Given the large number of companies in the third review, Commerce had to address the threshold question of respondent selection. In the first and second reviews, Commerce selected eight of the largest respondents based on volume of exports pursuant to Section 777A(c)(2)(B) of the Tariff Act of 1930, as amended, 19 U.S.C. *1355 § 1677f-l(e)(2)(B) (2000) (all further citations to the Tariff Act of 1930 are to the relevant provision in Title 19 of the U.S.Code, 2000 edition). In the third review, Commerce changed course and decided to limit the number of respondents using a “probability proportional to size” sampling method pursuant to 19 U.S.C. § 1677f-l(c)(2)(A). Plaintiffs were examined in the first and second reviews, but were not selected for examination under Commerce’s newly applied sampling method in the third.

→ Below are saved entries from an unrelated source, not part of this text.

(** [for attempt in 0..2]; the outer [None] is [route_actor] out of fuel. *)
Fixpoint dispatch_attempts (attempts : list nat) (fuel : nat) (principal : ActorPrincipal)
    (invocation : ActorSocketInvocation) : Svc (option (list ActorSocketEffect)) :=
  let key := socket_key principal (si_actor invocation) in
  match attempts with
  | [] => lift (bail "unreachable: socket dispatch returns after its final attempt")
  | attempt :: attempts =>
      target ← socket_target fuel principal (si_actor invocation);
      match target with
      | None => mret None
      | Some target =>
          sent ← on_pg (at_time (fun n => send_socket_event n target invocation));
          match sent with
          | Ok (Completed _ effects) => mret (Some effects)
          | Ok (Reroute | HostUnavailable) =>
              set_socket_targets (delete key);;
              if Nat.eqb attempt 1
              then lift (bail "actor host remained unavailable after socket reroute")
              else dispatch_attempts attempts fuel principal invocation
          | Ok (Failed failure) =>
              lift (bail (Identity.code failure +:+ ": " +:+ Identity.message failure))
          | Err error =>
              set_socket_targets (delete key);;
              lift (Err error)
          end
      end
  end.

Definition dispatch_socket_event (fuel : nat) (principal : ActorPrincipal)
    (invocation : ActorSocketInvocation) : Svc (option (list ActorSocketEffect)) :=
  dispatch_attempts [0; 1] fuel principal invocation.
End Dispatch.

(** ** Deployments *)

Definition terminate_deployment_hosts (spec : HostLaunchSpec) : Pg () :=
  match routing s ≫= provisioner with
  | None => mret ()
  | Some provisioner =>
      attempt (E := Error) (terminate_hosts provisioner spec (regions (storage_urls s)));;
      mret ()
  end.

Definition register_deployment (admin : AdminRegistry) (spec : HostLaunchSpec) : Pg bool :=
  previous ← current_deployment (R := admin) (spec_namespace_id spec);
  changed ← ensure_namespace_and_register_deployment (AdminRegistry := admin) spec;
  (match previous with
   | Some previous => if (changed : bool) then terminate_deployment_hosts previous else mret ()
   | None => mret ()
   end);;
  mret changed.

(** The spawned task's outcome is only logged. *)
Definition warm_deployment_image (spec : HostLaunchSpec) (region : string) : Pg () :=
  match routing s ≫= provisioner with
  | None => mret ()
  | Some provisioner =>
      if negb (existsb (String.eqb region) (regions (storage_urls s))) then mret ()
      else attempt (E := Error) (warm_image provisioner spec region);; mret ()
  end.
End Service.

(** ** Provisioning hosts through a sandbox provider *)

Section Provisioner.
Context {E : Surroundings} {T : Jwt} {Parser : UrlParser} {P : SandboxProvider}.

Record SandboxHostProvisioner := {
  runtime : HostSandboxRuntimeConfig;
  provisioner_issuer : ActorJwtIssuer;
}.
Context (p : SandboxHostProvisioner).

(** [SandboxHostProvisioner::request] *)
Definition sandbox_request (spec : HostLaunchSpec) (region : string)
    : M PgState Error EnsureHostRequest :=
  id ← at_time (fun n => uuid n 0);
  let host_id := "host.v1." +:+ spec_namespace_id spec +:+ "." +:+ spec_code_revision spec
                 +:+ "." +:+ id in
  session_id ← at_time (fun n => uuid n 1);
  elapsed ← at_time (fun n => clock n 0);
  issued ← lift (issue_host (provisioner_issuer p) elapsed (spec_namespace_id spec) host_id
                   session_id (spec_code_revision spec) region);
  jwt_public_keys ← lift (verifier_keys_json (provisioner_issuer p));
  mret {| er_namespace_id := spec_namespace_id spec; er_code_revision := spec_code_revision spec;
          er_canonical_region := region; er_host_id := host_id; er_session_id := session_id;
          er_host_token := token issued; er_jwt_public_keys := jwt_public_keys;
          er_control_plane_url := control_plane_url (runtime p);
          er_jwt_issuer := jwt_issuer (runtime p);
          er_invocation_jwt_audience := invocation_jwt_audience (runtime p);
          er_image_ref := image_ref spec; er_working_directory := working_directory spec;
          er_actor_entrypoint := actor_entrypoint spec;
          er_actor_idle_timeout_ms := actor_idle_timeout_ms (runtime p);
          er_host_idle_timeout_ms := host_idle_timeout_ms (runtime p) |}.

Definition active_lease (handle : ActorHostHandle) (region : string) : M PgState Error HostLease :=
  lift (ensure (bool_decide (handle_canonical_region handle = region))
          "sandbox provider returned the wrong region");;
  lift (validate_host_route (handle_route handle));;
  status ← PostgresHostLeaseStore.lease_status weather (handle_host_id handle);
  lift (ensure (is_active status) "sandbox host lease is not active");;
  lease ← lift (some_or "active sandbox lease is missing" (lease status));
  lift (ensure (bool_decide (hl_route lease = handle_route handle))
          "sandbox route does not match its lease");;
  mret lease.

Definition sandbox_ensure_host (spec : HostLaunchSpec) (region : string)
    : M PgState Error HostLease :=
  request ← sandbox_request spec region;
  handle ← at_time (fun n => provider_ensure_host n request);
  handle ← lift handle;
  active_lease handle region.

Definition sandbox_public_host_route (spec : HostLaunchSpec) (region : string)
    : M PgState Error string :=
  response ← at_time (fun n => provider_public_host_route n
    {| pr_namespace_id := spec_namespace_id spec; pr_code_revision := spec_code_revision spec;
       pr_canonical_region := region |});
  response ← lift response;
  lift (validate_host_route (public_route response));;
  mret (public_route response).

Definition sandbox_warm_image (spec : HostLaunchSpec) (region : string)
    : M PgState Error ImageWarmup :=
  warmup ← at_time (fun n => provider_warm_image n
    {| wi_namespace_id := spec_namespace_id spec; wi_code_revision := spec_code_revision spec;
       wi_canonical_region := region; wi_image_ref := image_ref spec |});
  lift warmup.

Definition sandbox_terminate_hosts (spec : HostLaunchSpec) (regions : list string)
    : M PgState Error HostTermination :=
  termination ← at_time (fun n => provider_terminate_hosts n
    {| th_namespace_id := spec_namespace_id spec; th_code_revision := spec_code_revision spec;
       th_canonical_regions := regions |});
  lift termination.

Definition sandbox_provisioner : HostProvisioner := {|
  ensure_host := sandbox_ensure_host;
  public_host_route := sandbox_public_host_route;
  warm_image := sandbox_warm_image;
  terminate_hosts := sandbox_terminate_hosts;
|}.
End Provisioner.

(** ** The wire: the service's endpoint and the hosts' client *)

Section Wire.
Context {E : Surroundings} {T : Jwt} {Parser : UrlParser} {Signer : UrlSigner} {Uuids : UuidParser}.

(** [serde_json] at the two message types. *)
Class CommandSerde := {
  command_to_vec : ControlPlaneCommand -> anyhow bytes;
  command_from_slice : bytes -> anyhow ControlPlaneCommand;
  reply_to_vec : ControlPlaneCommandReply -> anyhow bytes;
  reply_from_slice : bytes -> anyhow ControlPlaneCommandReply;
}.
(** Messages are read back as they were written. *)
Class CommandSerdeLaws (serde : CommandSerde) : Prop := {
  command_round_trip command b : command_to_vec command = Ok b -> command_from_slice b = Ok command;
  reply_round_trip reply b : reply_to_vec reply = Ok b -> reply_from_slice b = Ok reply;
}.
Context {S : CommandSerde}.

(** [ActorControlPlaneService::execute] *)
Definition execute (s : ControlPlaneService) (metadata : option (option string))
    (decode_at : Z) (elapsed : option Z) (command_json : bytes) : M PgState Status bytes := fun st =>
  match authenticate (auth s) decode_at elapsed metadata with
  | Err e => (st, Err e)
  | Ok principal =>
      match command_from_slice command_json with
      | Err e => (st, Err (status InvalidArgument ("invalid command: " +:+ alternate e)))
      | Ok command =>
          let '(st', r) := execute_command s principal command st in
          (st', reply ← map_err (fun e => status FailedPrecondition (to_string e)) r;
                map_err (fun e => status Internal (to_string e)) (reply_to_vec reply))
      end
  end.

(** [ControlPlaneClient]: its state is the world it calls out to and the current
    bearer authorization. *)
Definition bearer_authorization (parse_metadata : string -> anyhow string) (token : string)
    : anyhow string :=
  ensure (negb (is_empty token) && bool_decide (trim token = token)) "actor token is invalid";;
  with_context "actor token is not valid gRPC metadata" (parse_metadata ("Bearer " +:+ token)).

Section Client.
Context {W : Type} (parse_metadata : string -> anyhow string).
(** The gRPC call: an authorization value and a request in a world, its reply. *)
Context (rpc : string -> bytes -> W -> W * anyhow bytes).
(** [{reply:?}] *)
Context (debug : ControlPlaneCommandReply -> string).

Abbreviation Client := (M (W * string) Error) (only parsing).

Definition client_execute (command : ControlPlaneCommand) : Client ControlPlaneCommandReply :=
  request ← lift (command_to_vec command);
  authorization ← gets snd;
  reply ← M_context "execute actor control-plane command"
    (fun '(w, held) => let '(w, r) := rpc authorization request w in ((w, held), r));
  lift (with_context "decode actor control-plane reply" (reply_from_slice reply)).

Definition replace_token (token : string) : Client () :=
  authorization ← lift (bearer_authorization parse_metadata token);
  modify (fun '(w, _) => (w, authorization)).

Definition client_prepare_state_write (actor : ActorKey) (host_id : HostId)
    (owner_epoch expected_version : Z) : Client StateWriteTicket :=
  reply ← client_execute (PrepareStateWrite actor host_id owner_epoch expected_version);
  lift (match reply with
        | StateWriteTicketReply ticket => Ok ticket
        | reply => bail ("unexpected prepare-state-write reply: " +:+ debug reply)
        end).

Definition client_commit_state (actor : ActorKey) (host_id : HostId)
    (owner_epoch expected_version : Z) (state_object request_id : string)
    : Client (Z * option StateWriteTicket) :=
  reply ← client_execute (CommitState actor host_id owner_epoch expected_version state_object
                            request_id);
  lift (match reply with
        | StateCommitted state_version next_write => Ok (state_version, next_write)
        | reply => bail ("unexpected commit-state reply: " +:+ debug reply)
        end).

Definition client_register (request : HostLeaseRequest) : Client HostLease :=
  reply ← client_execute (RegisterLease request);
  match reply with
  | LeaseReply lease replacement_token =>
      (match replacement_token with
       | Some token => replace_token token
       | None => mret ()
       end);;
      mret lease
  | reply => lift (bail ("unexpected register-lease reply: " +:+ debug reply))
  end.

Definition client_unregister (id : HostId) (_session_id : string) : Client () :=
  reply ← client_execute (UnregisterLease id);
  lift (match reply with
        | UnitReply => Ok ()
        | reply => bail ("unexpected unregister-lease reply: " +:+ debug reply)
        end).
End Client.
End Wire.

When plaintiffs learned they were not selected, they voluntarily responded to Commerce’s third review questionnaires and submitted their sales and cost data well in advance of the deadlines for such submissions, all of which Commerce declined to examine pursuant to 19 U.S.C. § 1677m(a). Rather than await the final results of the review, plaintiffs commenced this challenge to Commerce’s respondent selection, seeking a writ of mandamus directing Commerce to accept plaintiffs as voluntary respondents. Alternatively, they seek to preliminarily enjoin the third review pending selection of a statistically valid sample under 19 U.S.C. § 1677f-1(c)(2)(A), or selection of “exporters and producers accounting for the largest volume of the subject merchandise from the exporting country that can be reasonably examined,” as provided for under 19 U.S.C. § 1677f — 1 (c)(2)(B).

II. Standard of Review

“Plaintiffs carry the burden of demonstrating that jurisdiction exists.” Techsnabexport, Ltd. v. United States, 16 CIT 420, 422, 795 F.Supp. 428, 432 (1992) (citing McNutt v. Gen. Motors Acceptance Corp., 298 U.S. 178, 189, 56 S.Ct. 780, 80 L.Ed. 1135 (1936)). In deciding a motion to dismiss for lack of subject matter jurisdiction, the court assumes “all factual allegations to be true and draws all reasonable inferences in plaintiffs favor.” Henke v. United States, 60 F.3d 795, 797 (Fed.Cir.1995). The court, however, does not similarly credit plaintiffs legal conclusions or arguments. See authorities cited in Falwell v. City of Lynchburg, 198 F.Supp.2d 765, 772 (W.D.Va.2002).

III. Discussion

A. Jurisdiction under 28 U.S.C. § 1581(c)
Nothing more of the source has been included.